O médico William Pereira Alves, 32 anos, residente de psiquiatria do Hospital das Clínicas da Universidade Federal de Minas Gerais (UFMG), explica que essa queda no número de nascimentos durante a pandemia, a menor desde 1974, é acrescida por uma série de outros fatores, como sociais, culturais e econômicos. Contudo, o medo em relação ao futuro causou um impacto negativo no número total de nascimentos.

“Ao longo do período da pandemia, a apreensão que o brasileiro viveu frente à incerteza sobre o futuro, especialmente durante o pior momento, fez com que em um curto espaço de tempo nós mudássemos a rotina completamente. Vale ressaltar, também, que durante a pandemia os serviços de saúde estavam sobrecarregados. Então, aquele casal que planejava ter um filho precisou refletir e recalcular a rota.”
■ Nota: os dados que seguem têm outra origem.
(** [template.py], [ServiceTemplateRef]: a tag or a commit, stripped, and no floating
    reference. *)
Definition ref_char (c : ascii) : bool :=
  let n := Z.of_N (N_of_ascii c) in
  (48 <=? n) && (n <=? 57) || (65 <=? n) && (n <=? 90) || (97 <=? n) && (n <=? 122).
Definition ServiceTemplateRef (s : string) : option string :=
  let s' := strip s in
  match String.list_ascii_of_string s' with
  | c :: l =>
      if ref_char c && forallb (λ c, ref_char c || bool_decide (c ∈ ["."; "_"; "/"; "-"]%char)) l &&
         negb (bool_decide (lower s' ∈ ["head"; "main"; "master"]))
      then Some s' else None
  | [] => None
  end.
Definition ServiceTemplateSource : string := "gh:vladmesh/service-template".
(** What building a [ScaffoldMessage] gives. *)
Definition ScaffoldMessage_validated (m : ScaffoldMessage) : res ScaffoldMessage :=
  match ServiceTemplateRef m.(sm_template_ref) with
  | Some ref =>
      if bool_decide (m.(sm_template_repo) = ServiceTemplateSource) && bool_decide (m.(sm_mode) ∈ ["full"; "ensure"])
      then Ok (mkScaffoldMessage m.(sm_project_id) m.(sm_repository_id) m.(sm_telegram_chat_id)
                 m.(sm_template_repo) ref m.(sm_project_name) m.(sm_modules) m.(sm_task_description) m.(sm_mode))
      else Exc ValidationError
  | None => Exc ValidationError
  end.

(** Everything the modelled code publishes, by contract. *)
Inductive message :=
| EngineeringMsg (m : EngineeringMessage)
| DeployMsg (m : DeployMessage)
| QAMsg (m : QAMessage)
| ArchitectMsg (m : ArchitectMessage)
| POSystemEventMsg (m : POSystemEvent)
| DeleteWorkerMsg (m : DeleteWorkerCommand)
| EnvObservationMsg (m : EnvObservationRequest)
| ScaffoldMsg (m : ScaffoldMessage).
#[export] Instance message_eq_dec : EqDecision message.
Proof. solve_decision. Defined.

(** [shared/queues.py]. *)
Definition ENGINEERING_QUEUE : string := "engineering:queue".
Definition DEPLOY_QUEUE : string := "deploy:queue".
Definition QA_QUEUE : string := "qa:queue".
Definition ARCHITECT_QUEUE : string := "architect:queue".
Definition PO_INPUT_QUEUE : string := "po:input".
Definition ENV_OBSERVATION_QUEUE : string := "env-observation:queue".
Definition WORKER_COMMANDS : string := "worker:commands".
Definition SCAFFOLD_QUEUE : string := "scaffold:queue".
Outro fator que pode ter sido decisivo na avaliação do médico, para muitos casais, é atribuído ao fato de que durante a gestação havia o risco de uma séria de complicações, tanto para o bebê quanto para a mãe, como a possibilidade de um parto prematuro.

“A infecção por Covid durante a gestação aumenta o risco de uma série de complicações, tanto para o bebê e também para a mãe. Pensando do ponto de vista da gestante, se a gente compara mulheres grávidas com mulheres não grávidas e ambas tendo infecções por Covid, a gente sabe que as mulheres grávidas têm um maior risco de desenvolver complicações. Então, todos os fatores somados levaram certamente o brasileiro, durante o período da pandemia, a ser desestimulado a pensar numa gestação.”

A expectativa para os próximos anos é de mudança, principalmente após a descoberta das vacinas contra a Covid-19.

“Passada a pior fase da pandemia com a retomada progressiva da rotina, o esvaziamento dos serviços de saúde e a maior segurança pela cobertura vacinal, esperamos retomar a taxa de natalidade pelo menos num patamar próximo do que tínhamos num período pré-pandemia. Mas, ainda, seguindo aquela tendência que a gente já vem acompanhando há várias décadas com uma redução progressiva do número de nascimentos.”

Nascimentos durante a pandemia
Nascimentos em Minas – 2020

248.627

Nascimentos em Minas – 2021

244.897

Nascimentos em Minas – 2022

238.542

*Dados são de março de 2023 I Recivil de Minas Gerais

Dados no Brasil
No Brasil, os dados levantados pelos cartórios e divulgados em 2022, pelo Recivil, apontam que, nos quase dois anos completos de pandemia, mais de 320 mil crianças foram registradas somente com o nome da mãe na certidão de nascimento. O número, que representa 6% dos recém-nascidos brasileiros, ganha ainda mais relevância quando os últimos dois anos apontaram a menor quantidade de nascimentos no país.

Além disso, os reconhecimentos de paternidade caíram mais de 30% quando comparados a 2019, último ano antes da chegada da COVID-19. Em números absolutos, 327.806 recém-nascidos em 2020 e 2021 foram registrados com apenas o nome da mãe em sua certidão de nascimento, sendo 160.407 no primeiro ano de pandemia, e 167.399 mil no segundo ano.

Os dados nacionais também mostram queda no número de nascimentos na pandemia: em 2020, foram 2.644.562 registros; já em 2021, foram 2.642.261.